=== Begin Enclosure ===

(** X11 (the first failed call is the last call): in every run of [main],
    once a call ends in a way its gateway method rejects, nothing follows but
    prints: no further request, no prompt, no progress; so a run has at most
    one failed call, none before it, and a run that returns has none. *)
Theorem main_fails_fast (depth : nat) (environ : Environ) (args : Args) (w : world) :
  let r := main depth environ args w in
  (∀ pre ev post,
     trace r = pre ++ ev :: post → is_failed_call ev = true →
     forallb is_print post = true
     ∧ forallb (λ ev, negb (is_failed_call ev)) pre = true)
  ∧ (result r = Return tt →
     forallb (λ ev, negb (is_failed_call ev)) (trace r) = true).
Proof.
  intros r.
  assert (Hmain : fail_fast (trace r)
                  ∧ (result r = Return tt →
                     forallb (λ ev, negb (is_failed_call ev)) (trace r) = true)).
  { subst r. unfold main.
    destruct (not_set (AZURE_DEVOPS_TOKEN environ));
      [split; [by apply fail_fast_no_failure | done]|].
    destruct (negb (args_uninstall args) && not_set (DD_API_KEY environ))%bool;
      [split; [by apply fail_fast_no_failure | done]|].
    unfold try_except.
    set (body := if args_uninstall args then _ else _).
    assert (Hbody : fails_fast body).
    { unfold body. destruct (args_uninstall args);
        [apply fails_fast_uninstall_hooks | apply fails_fast_install_hooks]. }
    destruct (Hbody w) as [Hff Hret].
    destruct (result (body w)) as [[]|[code|message response|message| | |name]] eqn:Hres;
      try (split; [exact Hff
                  | intros Hr; rewrite ?Hres in Hr; first [discriminate | by eapply Hret]]).
    cbn [result trace]. split.
    - by apply fail_fast_app_prints.
    - done. }
  destruct Hmain as [Hff Hret]. split; [|done].
  intros pre ev post Heq Hev. split; [by eapply Hff|].
  apply forallb_forall. intros ev' Hin. apply negb_true_iff.
  destruct (is_failed_call ev') eqn:Hev'; [exfalso|done].
  apply in_split in Hin as (pre1 & pre2 & ->).
  rewrite <- app_assoc in Heq. simpl in Heq.
  specialize (Hff pre1 ev' (pre2 ++ ev :: post) Heq Hev').
  rewrite forallb_app in Hff. simpl in Hff.
  destruct ev; try done. simpl in Hff. by rewrite andb_false_r in Hff.
Qed.

(** ** Where the requests go *)

Lemma append_assoc (s1 s2 s3 : string) : (s1 +:+ s2) +:+ s3 = s1 +:+ s2 +:+ s3.
Proof.
  induction s1 as [|c s1 IH]; [done|]. by rewrite !append_String, IH.
Qed.

Lemma emits_addressed_list_projects depth self token :
  emits (well_addressed self) (list_projects depth self token).
Proof.
  revert token. induction depth as [|depth IH]; intros token; simpl; [apply emits_raise|].
  apply emits_bind.
  { apply emits_urlopen. intros out. unfold well_addressed, projects_request. cbn [req_url req_headers].
    apply andb_true_iff. split.
    - apply startswith_spec. exists "projects". by rewrite append_assoc.
    - apply bool_decide_eq_true. by left. }
  intros [status body data|code body]; [|apply emits_raise].
  destruct (negb _); [apply emits_raise|].
  destruct (truthy _); [|apply emits_ret].
  apply emits_bind; [apply IH | intros; apply emits_ret].
Qed.

Lemma emits_addressed_get_existing_hooks self :
  emits (well_addressed self) (get_existing_hooks self).
Proof.
  unfold get_existing_hooks. apply emits_bind.
  { apply emits_urlopen. intros out. unfold well_addressed. cbn [req_url req_headers].
    apply andb_true_iff. split.
    - apply startswith_spec. exists "hooks/subscriptionsquery?api-version=7.1".
      by rewrite append_assoc.
    - apply bool_decide_eq_true. by left. }
  intros [status body data|code body]; [destruct (negb _)|]; by intros w.
Qed.

Lemma emits_addressed_configure_service_hook self project event_type :
  emits (well_addressed self) (configure_service_hook self project event_type).
Proof.
  unfold configure_service_hook. apply emits_bind; [by apply emits_verbose_print|].
  intros _. destruct (dd_api_key self); [|apply emits_raise].
  apply emits_bind.
  { apply emits_urlopen. intros out. unfold well_addressed, subscriptions_request.
    cbn [req_url req_headers].
    apply andb_true_iff. split.
    - apply startswith_spec. exists "hooks/subscriptions?api-version=7.1".
      by rewrite append_assoc.
    - apply bool_decide_eq_true. by left. }
  intros [status body []|code body]; [destruct (negb _)|]; by intros w.
Qed.

Lemma emits_addressed_delete_service_hook self hook :
  emits (well_addressed self) (delete_service_hook self hook).
Proof.
  unfold delete_service_hook. apply emits_bind; [by apply emits_verbose_print|].
  intros _. apply emits_bind.
  { apply emits_urlopen. intros out. unfold well_addressed, delete_request.
    cbn [req_url req_headers].
    apply andb_true_iff. split.
    - apply startswith_spec.
      exists ("hooks/subscriptions/" +:+ hook_id hook +:+ "?api-version=7.1").
      by rewrite append_assoc.
    - apply bool_decide_eq_true. by left. }
  intros [status body []|code body]; destruct (negb _); by intros w.
Qed.

Lemma emits_addressed_validate_dd_api_key self :
  emits (well_addressed self) (validate_dd_api_key self).
Proof.
  unfold validate_dd_api_key. destruct (dd_api_key self) as [key|] eqn:Hkey;
    [|apply emits_raise].
  apply emits_bind.
  { apply emits_urlopen. intros out. unfold well_addressed. cbn [req_url req_headers].
    rewrite Hkey. simpl. by rewrite !bool_decide_eq_true_2. }
  intros [status body []|code body]; [destruct (negb _)|]; by intros w.
Qed.

Lemma emits_addressed_install_hooks depth self :
  emits (well_addressed self) (install_hooks depth self).
Proof.
  unfold install_hooks.
  apply emits_bind; [apply emits_addressed_validate_dd_api_key|]. intros _.
  apply emits_bind; [apply emits_addressed_list_projects|]. intros projects.
  destruct (length (in_scope self projects) =? 0)%nat.
  { destruct (project self); by apply emits_emit. }
  apply emits_bind; [apply emits_addressed_get_existing_hooks|]. intros hooks.
  unfold install_reconciled. apply emits_bind.
  { intros w. destruct (find_missing_run self (in_scope self projects) hooks w)
      as (num & prints & -> & Hp).
    cbn [trace]. revert Hp. rewrite !forallb_forall. intros H ev Hev.
    specialize (H ev Hev). by destruct ev. }
  intros [toProcess num]. unfold install_missing.
  destruct (length toProcess =? 0)%nat.
  { destruct (project self); by apply emits_emit. }
  apply emits_bind.
  { destruct (project self); [apply emits_ret | by apply emits_confirm]. }
  intros _. apply emits_bind.
  { apply emits_for_enumerate. intros i [project event_type].
    apply emits_bind; [by apply emits_emit|]. intros _.
    apply emits_addressed_configure_service_hook. }
  intros _. destruct (project self); by apply emits_emit.
Qed.

Lemma emits_addressed_uninstall_hooks self :
  emits (well_addressed self) (uninstall_hooks self).
Proof.
  unfold uninstall_hooks. destruct (project self); [by apply emits_emit|].
  apply emits_bind; [apply emits_addressed_get_existing_hooks|]. intros hooks.
  destruct (length hooks =? 0)%nat; [by apply emits_emit|].
  apply emits_bind; [by apply emits_emit|]. intros _.
  apply emits_bind; [by apply emits_confirm|]. intros _.
  apply emits_bind.
  { apply emits_for_enumerate. intros i hook.
    apply emits_bind; [by apply emits_emit|]. intros _.
    apply emits_addressed_delete_service_hook. }
  intros _. by apply emits_emit.
Qed.
(** * kraft / kwat: grid construction, kernel-density orchestration, drop_until

    A shallow embedding of

      - [kraft/make_vector_grid.py]                              (Grid Builder),
      - [kraft/estimate_element_x_dimension_kernel_density.py]   (Density Evaluator),
      - [kwat/dataframe/drop_until.py],
      - [ccal/support.py]: [get_unique_in_order], [drop_nan_columns],

    together with the parts of numpy these functions call ([ndarray.min],
    [ndarray.max], [linspace], [ndarray.clip], [isnan], the in-place [&=]
    and the boolean index).

    Python numbers are kept behind a small interface, [Number], so that
    the very same code runs on two carriers:

      - [Binary64] : IEEE-754 binary64 numbers, with rounding, NaN and the
                     infinities: the numbers of a float64 array.  The
                     statements about the grids and about the floor clamp
                     are proved on this carrier, or on every carrier.
      - [Exact]    : rationals [Q]; arithmetic without rounding.  It shows
                     what the formulas denote before rounding, and serves
                     for runs where rounding plays no part.

    Python exceptions are values of an error monad, [result]. *)

From Stdlib Require Import List ZArith QArith Floats Bool Lia Lqa.
Import ListNotations.

Set Implicit Arguments.

(* ================================================================== *)
(** ** Python: exceptions, sequence indexing, generator expressions    *)
(* ================================================================== *)

Module Py.

Inductive exn : Type :=
| ValueError     (* raised by numpy: empty reduction, negative [num] *)
| IndexError     (* raised by [seq[i]] when [i] is out of range      *)
| LibraryError.  (* anything a collaborator outside this code raises *)

Inductive result (A : Type) : Type :=
| Ok (a : A)
| Raise (e : exn).

Arguments Ok {A} a.
Arguments Raise {A} e.

Definition bind {A B : Type} (m : result A) (k : A -> result B) : result B :=
  match m with
  | Ok a => k a
  | Raise e => Raise e
  end.

Definition raises {A : Type} (m : result A) : Prop := exists e, m = Raise e.

(** [seq[i]] for a non-negative [i]. *)
Definition getitem {A : Type} (l : list A) (i : nat) : result A :=
  match nth_error l i with
  | Some a => Ok a
  | None => Raise IndexError
  end.

(** [tuple(f(i) for i in items)]: elements are produced left to right and
    the first exception ends the construction. *)
Fixpoint for_each {A B : Type} (f : A -> result B) (items : list A) : result (list B) :=
  match items with
  | [] => Ok []
  | i :: rest =>
      bind (f i) (fun b => bind (for_each f rest) (fun bs => Ok (b :: bs)))
  end.

(** [range(n)] *)
Definition range (n : nat) : list nat := seq 0 n.

End Py.

Import Py.

Notation "x <- m ;; k" := (bind m (fun x => k))
  (at level 61, m at next level, right associativity).

(* ================================================================== *)
(** ** Numbers                                                          *)
(* ================================================================== *)

(** What the code asks of a Python/numpy number. *)
Class Number (T : Type) : Type := {
  of_int : Z -> T;          (* int -> float conversion           *)
  add : T -> T -> T;
  sub : T -> T -> T;
  mul : T -> T -> T;
  div : T -> T -> T;
  eqb : T -> T -> bool;     (* ==                                *)
  leb : T -> T -> bool;     (* <=                                *)
  isnan : T -> bool         (* numpy.isnan                       *)
}.

(** Exact rationals: no rounding, no overflow and no NaN.  An
    idealisation: the code computes in the dtype of its arrays, so what is
    said of the code is said on [Binary64] or on every carrier. *)
#[export] Instance Exact : Number Q := {
  of_int := inject_Z;
  add := Qplus;
  sub := Qminus;
  mul := Qmult;
  div := Qdiv;
  eqb := Qeq_bool;
  leb := Qle_bool;
  isnan := fun _ => false
}.

(** [float(z)] for a Python int within 63 bits. *)
Definition float_of_int (z : Z) : float :=
  match z with
  | Z0 => PrimFloat.zero
  | Zpos _ => PrimFloat.of_uint63 (Uint63.of_Z z)
  | Zneg p => PrimFloat.opp (PrimFloat.of_uint63 (Uint63.of_Z (Zpos p)))
  end.

(** IEEE-754 binary64. *)
#[export] Instance Binary64 : Number float := {
  of_int := float_of_int;
  add := PrimFloat.add;
  sub := PrimFloat.sub;
  mul := PrimFloat.mul;
  div := PrimFloat.div;
  eqb := PrimFloat.eqb;
  leb := PrimFloat.leb;
  isnan := PrimFloat.is_nan
}.

(* ================================================================== *)
(** ** numpy                                                            *)
(* ================================================================== *)

Section Numpy.

Context {T : Type} `{Number T}.

(** [a < b], from the interface: [a <= b] and not [a == b]. *)
Definition strictly_below (a b : T) : bool := leb a b && negb (eqb a b).

(** One step of [vector.min()] and of [vector.max()]: the running value
    [a] is kept when it is NaN or strictly beyond the next element [b];
    otherwise [b] is taken.  So NaN propagates, and on a tie, which only
    [0.0] against [-0.0] can tell apart, the later element is kept. *)
Definition min_step (a b : T) : T :=
  if strictly_below a b || isnan a then a else b.

Definition max_step (a b : T) : T :=
  if strictly_below b a || isnan a then a else b.

(** [vector.min()] and [vector.max()]: a reduction from the first element;
    numpy raises [ValueError] on an empty array. *)
Definition ndarray_min (vector : list T) : result T :=
  match vector with
  | [] => Raise ValueError
  | x :: rest => Ok (fold_left min_step rest x)
  end.

Definition ndarray_max (vector : list T) : result T :=
  match vector with
  | [] => Raise ValueError
  | x :: rest => Ok (fold_left max_step rest x)
  end.

(** [numpy.maximum(a, b)], element by element: [a] is kept when [a >= b]
    or when it is NaN. *)
Definition maximum (a b : T) : T := if leb b a || isnan a then a else b.

(** [array.clip(min=m)] is [numpy.maximum(array, m)], element by element. *)
Definition clip (m : T) (array : list T) : list T :=
  map (fun x => maximum x m) array.

(** [numpy.arange(0, num)] *)
Definition arange (num : Z) : list Z := map Z.of_nat (seq 0 (Z.to_nat num)).

(** [y[-1] = stop] on a non-empty array. *)
Definition set_last (y : list T) (stop : T) : list T := removelast y ++ [stop].

(** [numpy.linspace(start, stop, num=num)], [endpoint=True]:
<<
    if num < 0: raise ValueError
    div = num - 1
    y = arange(0, num); delta = stop - start
    if div > 0:
        step = delta / div
        if step == 0: y = (y / div) * delta
        else:         y = y * step
    else:
        y = y * delta
    y += start
    if num > 1: y[-1] = stop
>> *)
Definition linspace (start stop : T) (num : Z) : result (list T) :=
  if (num <? 0)%Z then Raise ValueError
  else
    let div_ := (num - 1)%Z in
    let y := map of_int (arange num) in
    let delta := sub stop start in
    let y :=
      if (0 <? div_)%Z then
        let step := div delta (of_int div_) in
        if eqb step (of_int 0)
        then map (fun v => mul (div v (of_int div_)) delta) y
        else map (fun v => mul v step) y
      else map (fun v => mul v delta) y in
    let y := map (fun v => add v start) y in
    Ok (if (1 <? num)%Z then set_last y stop else y).

End Numpy.

(* ================================================================== *)
(** ** kraft.make_vector_grid                                           *)
(* ================================================================== *)

Section MakeVectorGrid.

Context {T : Type} `{Number T}.

(** An optional bound: the caller's override, else the reduction [f] of
    the vector ([if grid_min is None: grid_min = vector.min()]). *)
Definition or_else (override : option T) (f : list T -> result T)
  (vector : list T) : result T :=
  match override with
  | Some v => Ok v
  | None => f vector
  end.

Definition make_vector_grid (vector : list T) (grid_min grid_max : option T)
  (fraction_grid_extension : T) (n_grid : Z) : result (list T) :=
  grid_min <- or_else grid_min ndarray_min vector ;;
  grid_max <- or_else grid_max ndarray_max vector ;;
  let grid_range := sub grid_max grid_min in
  let grid_extension := mul grid_range fraction_grid_extension in
  linspace (sub grid_min grid_extension) (add grid_max grid_extension) n_grid.

End MakeVectorGrid.

(* ================================================================== *)
(** ** Sample Matrix and Mesh Assembler                                 *)
(* ================================================================== *)

(** A 2-D numpy array: [shape[1]] is kept beside the rows, so that an
    array with no row still has a column count. *)
Record ndarray2 (T : Type) : Type := {
  n_col : nat;
  rows : list (list T)
}.

Definition n_row {T : Type} (a : ndarray2 T) : nat := length (rows a).

Definition well_shaped {T : Type} (a : ndarray2 T) : Prop :=
  Forall (fun r => length r = n_col a) (rows a).

(** [a[:, i]] *)
Definition column {T : Type} (i : nat) (a : ndarray2 T) : list T :=
  flat_map (fun r => match nth_error r i with Some x => [x] | None => [] end)
           (rows a).
(** * watermark-gui: the main window of the watermarking application

    A shallow embedding of [src/watermark/gui/app.py]: the [MainWindow]
    class (button enablement, optimization gate, update check, batch
    processing) and the [DroppableQList] widget (de-duplicated, sorted file
    list fed by drag and drop).

    Python objects become records, attribute assignment becomes a record
    update, and every method is a computation in a state-and-exception monad
    [M]: the state survives an exception, as the attributes of a Python
    object do.  What the module imports from elsewhere (the watermarking
    generator, the tinify client, the updater, the translator, [pathlib],
    [os.stat], Qt's item ordering and event pump) is a field of the
    [Collaborators] class, so every theorem holds for all behaviours of these
    parts. *)

From Stdlib Require Import ZArith NArith List String Bool Lia Sorted.
From Stdlib Require OrderedTypeEx.
Import ListNotations.

Set Implicit Arguments.

Local Open Scope string_scope.
Local Open Scope list_scope.
Local Open Scope Z_scope.

(** ** Exceptions and outcomes *)

(** The exceptions that occur: [AttributeError] when an attribute is read
    before [__init__] created it, and whatever a collaborator raises.  Both
    derive from [Exception]. *)
Inductive exn : Type :=
| AttributeError (attr : string)
| CollaboratorError (what : string).

Inductive result (A : Type) : Type :=
| Ok (a : A)
| Raise (e : exn).

Arguments Ok {A} a.
Arguments Raise {A} e.

(** ** Generators

    [apply_watermarks] is consumed by a [for] statement, one [next()] at a
    time, and the loop body runs between two [next()] calls.  A generator is
    therefore a function of the environment at the time of the call; it
    stops, raises, or yields a pair together with the rest of itself. *)
Inductive GenStep (W P : Type) : Type :=
| StopIteration (w : W)
| GenRaise (e : exn) (w : W)
| Yield (path_orig : P) (path_new : option P) (w : W) (next : W -> GenStep W P).

Arguments StopIteration {W P} w.
Arguments GenRaise {W P} e w.
Arguments Yield {W P} path_orig path_new w next.

(** ** Settings: the global [CONF] object *)
Module CONF.
Record t : Type := mk {
  text : string;
  picture : string;
  optimize : bool;
  tinify_key : string;
  update : bool
}.
Definition set_text (v : string) (c : t) : t :=
  mk v (picture c) (optimize c) (tinify_key c) (update c).
Definition set_picture (v : string) (c : t) : t :=
  mk (text c) v (optimize c) (tinify_key c) (update c).
Definition set_optimize (v : bool) (c : t) : t :=
  mk (text c) (picture c) v (tinify_key c) (update c).
Definition set_tinify_key (v : string) (c : t) : t :=
  mk (text c) (picture c) (optimize c) v (update c).
End CONF.

(** ** Collaborators

    A call to the outside world takes the world and returns an outcome and
    the world after the call. *)
Definition Call (W A : Type) : Type := W -> result A * W.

=== End Enclosure ===

| WHAT IS REQUIRED |
Give back exactly what runs from the first line of the listing above to the line that contains "try (split; [exact Hff", keeping both end lines.

| SOLUTION |
(** X11 (the first failed call is the last call): in every run of [main],
    once a call ends in a way its gateway method rejects, nothing follows but
    prints: no further request, no prompt, no progress; so a run has at most
    one failed call, none before it, and a run that returns has none. *)
Theorem main_fails_fast (depth : nat) (environ : Environ) (args : Args) (w : world) :
  let r := main depth environ args w in
  (∀ pre ev post,
     trace r = pre ++ ev :: post → is_failed_call ev = true →
     forallb is_print post = true
     ∧ forallb (λ ev, negb (is_failed_call ev)) pre = true)
  ∧ (result r = Return tt →
     forallb (λ ev, negb (is_failed_call ev)) (trace r) = true).
Proof.
  intros r.
  assert (Hmain : fail_fast (trace r)
                  ∧ (result r = Return tt →
                     forallb (λ ev, negb (is_failed_call ev)) (trace r) = true)).
  { subst r. unfold main.
    destruct (not_set (AZURE_DEVOPS_TOKEN environ));
      [split; [by apply fail_fast_no_failure | done]|].
    destruct (negb (args_uninstall args) && not_set (DD_API_KEY environ))%bool;
      [split; [by apply fail_fast_no_failure | done]|].
    unfold try_except.
    set (body := if args_uninstall args then _ else _).
    assert (Hbody : fails_fast body).
    { unfold body. destruct (args_uninstall args);
        [apply fails_fast_uninstall_hooks | apply fails_fast_install_hooks]. }
    destruct (Hbody w) as [Hff Hret].
    destruct (result (body w)) as [[]|[code|message response|message| | |name]] eqn:Hres;
      try (split; [exact Hff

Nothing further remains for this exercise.